Saved entries
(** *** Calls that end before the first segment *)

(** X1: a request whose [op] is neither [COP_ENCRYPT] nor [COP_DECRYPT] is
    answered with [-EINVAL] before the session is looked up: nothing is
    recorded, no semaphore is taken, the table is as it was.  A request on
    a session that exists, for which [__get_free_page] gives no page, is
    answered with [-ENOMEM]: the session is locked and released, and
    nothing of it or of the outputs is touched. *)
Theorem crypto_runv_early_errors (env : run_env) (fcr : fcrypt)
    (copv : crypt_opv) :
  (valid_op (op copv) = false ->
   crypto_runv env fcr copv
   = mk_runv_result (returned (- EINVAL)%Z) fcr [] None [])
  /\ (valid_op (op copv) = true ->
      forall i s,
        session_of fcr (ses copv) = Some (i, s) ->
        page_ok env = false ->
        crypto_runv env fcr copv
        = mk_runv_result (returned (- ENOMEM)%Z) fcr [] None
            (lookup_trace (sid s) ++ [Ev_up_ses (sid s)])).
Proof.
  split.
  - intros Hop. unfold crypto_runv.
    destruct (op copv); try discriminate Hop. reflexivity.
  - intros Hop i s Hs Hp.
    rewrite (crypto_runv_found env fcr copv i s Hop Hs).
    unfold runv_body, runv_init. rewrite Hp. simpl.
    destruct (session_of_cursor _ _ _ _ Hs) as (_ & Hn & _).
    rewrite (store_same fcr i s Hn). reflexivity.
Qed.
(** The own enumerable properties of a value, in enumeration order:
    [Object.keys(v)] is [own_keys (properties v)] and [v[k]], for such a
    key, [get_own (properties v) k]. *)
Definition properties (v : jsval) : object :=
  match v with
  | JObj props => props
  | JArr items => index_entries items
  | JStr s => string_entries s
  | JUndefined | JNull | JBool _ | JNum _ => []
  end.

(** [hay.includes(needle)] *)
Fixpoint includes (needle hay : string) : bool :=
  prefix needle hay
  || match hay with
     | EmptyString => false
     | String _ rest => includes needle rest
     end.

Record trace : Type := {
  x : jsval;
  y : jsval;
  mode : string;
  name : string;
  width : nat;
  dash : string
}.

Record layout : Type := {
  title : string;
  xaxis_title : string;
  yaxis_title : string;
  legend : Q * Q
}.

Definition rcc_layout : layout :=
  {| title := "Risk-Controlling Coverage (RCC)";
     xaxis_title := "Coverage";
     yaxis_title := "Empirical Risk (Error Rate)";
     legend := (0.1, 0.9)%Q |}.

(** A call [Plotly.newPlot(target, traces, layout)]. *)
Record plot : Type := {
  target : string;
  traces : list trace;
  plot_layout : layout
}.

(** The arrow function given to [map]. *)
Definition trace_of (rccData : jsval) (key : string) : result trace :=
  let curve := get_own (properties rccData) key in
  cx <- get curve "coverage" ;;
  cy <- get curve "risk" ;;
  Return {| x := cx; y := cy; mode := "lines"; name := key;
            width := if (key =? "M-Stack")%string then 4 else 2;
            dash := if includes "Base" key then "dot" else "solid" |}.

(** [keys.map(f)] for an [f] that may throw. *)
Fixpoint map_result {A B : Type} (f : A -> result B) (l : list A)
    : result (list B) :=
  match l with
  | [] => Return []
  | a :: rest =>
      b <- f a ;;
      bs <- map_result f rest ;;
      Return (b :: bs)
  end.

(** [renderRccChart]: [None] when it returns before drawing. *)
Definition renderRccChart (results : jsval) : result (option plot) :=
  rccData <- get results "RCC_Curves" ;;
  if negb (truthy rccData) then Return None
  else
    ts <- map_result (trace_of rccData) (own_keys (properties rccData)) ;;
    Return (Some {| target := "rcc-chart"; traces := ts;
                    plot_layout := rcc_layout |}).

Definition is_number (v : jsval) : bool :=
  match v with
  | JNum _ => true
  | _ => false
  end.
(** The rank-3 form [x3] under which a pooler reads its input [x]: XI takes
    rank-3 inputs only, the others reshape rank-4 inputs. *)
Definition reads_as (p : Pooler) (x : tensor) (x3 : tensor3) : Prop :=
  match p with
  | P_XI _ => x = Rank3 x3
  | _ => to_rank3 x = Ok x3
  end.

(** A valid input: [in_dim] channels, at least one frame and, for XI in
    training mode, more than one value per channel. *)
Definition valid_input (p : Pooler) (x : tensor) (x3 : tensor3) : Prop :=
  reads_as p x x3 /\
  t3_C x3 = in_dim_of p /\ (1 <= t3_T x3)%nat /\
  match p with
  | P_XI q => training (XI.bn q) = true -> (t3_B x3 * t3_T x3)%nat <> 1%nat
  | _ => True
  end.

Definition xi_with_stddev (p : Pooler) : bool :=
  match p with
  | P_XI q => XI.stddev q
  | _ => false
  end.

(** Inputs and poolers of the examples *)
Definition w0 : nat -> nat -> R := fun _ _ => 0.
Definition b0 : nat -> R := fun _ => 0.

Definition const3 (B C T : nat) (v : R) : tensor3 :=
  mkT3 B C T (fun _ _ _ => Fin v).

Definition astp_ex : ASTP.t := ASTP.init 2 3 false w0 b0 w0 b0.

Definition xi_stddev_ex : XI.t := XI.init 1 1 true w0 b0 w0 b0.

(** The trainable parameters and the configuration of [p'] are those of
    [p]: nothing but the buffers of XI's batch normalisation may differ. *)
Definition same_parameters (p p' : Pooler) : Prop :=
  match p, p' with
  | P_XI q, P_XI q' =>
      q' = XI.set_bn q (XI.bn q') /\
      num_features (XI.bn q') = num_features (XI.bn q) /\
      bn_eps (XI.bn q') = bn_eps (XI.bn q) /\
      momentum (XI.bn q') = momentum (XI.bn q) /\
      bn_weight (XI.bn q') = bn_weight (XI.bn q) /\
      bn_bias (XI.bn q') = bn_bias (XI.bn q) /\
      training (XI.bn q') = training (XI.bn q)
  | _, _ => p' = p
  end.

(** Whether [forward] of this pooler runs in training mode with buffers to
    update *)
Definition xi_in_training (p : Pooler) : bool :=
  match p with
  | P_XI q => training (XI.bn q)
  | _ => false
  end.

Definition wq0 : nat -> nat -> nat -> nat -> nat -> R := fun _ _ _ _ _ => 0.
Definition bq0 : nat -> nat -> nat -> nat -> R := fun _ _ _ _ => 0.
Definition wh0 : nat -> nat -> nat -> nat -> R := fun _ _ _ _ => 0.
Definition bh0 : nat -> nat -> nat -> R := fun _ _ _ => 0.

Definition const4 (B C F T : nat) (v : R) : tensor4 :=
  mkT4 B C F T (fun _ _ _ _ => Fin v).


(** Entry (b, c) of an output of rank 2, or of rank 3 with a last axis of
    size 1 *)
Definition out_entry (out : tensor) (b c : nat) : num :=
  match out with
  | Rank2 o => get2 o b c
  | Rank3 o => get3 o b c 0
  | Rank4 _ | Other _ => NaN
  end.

■ **What the task asks**: Search the data above for the string "properties" and return every line that has it.

■ **Task answer**:
(** The own enumerable properties of a value, in enumeration order:
    [Object.keys(v)] is [own_keys (properties v)] and [v[k]], for such a
    key, [get_own (properties v) k]. *)
Definition properties (v : jsval) : object :=
  let curve := get_own (properties rccData) key in
    ts <- map_result (trace_of rccData) (own_keys (properties rccData)) ;;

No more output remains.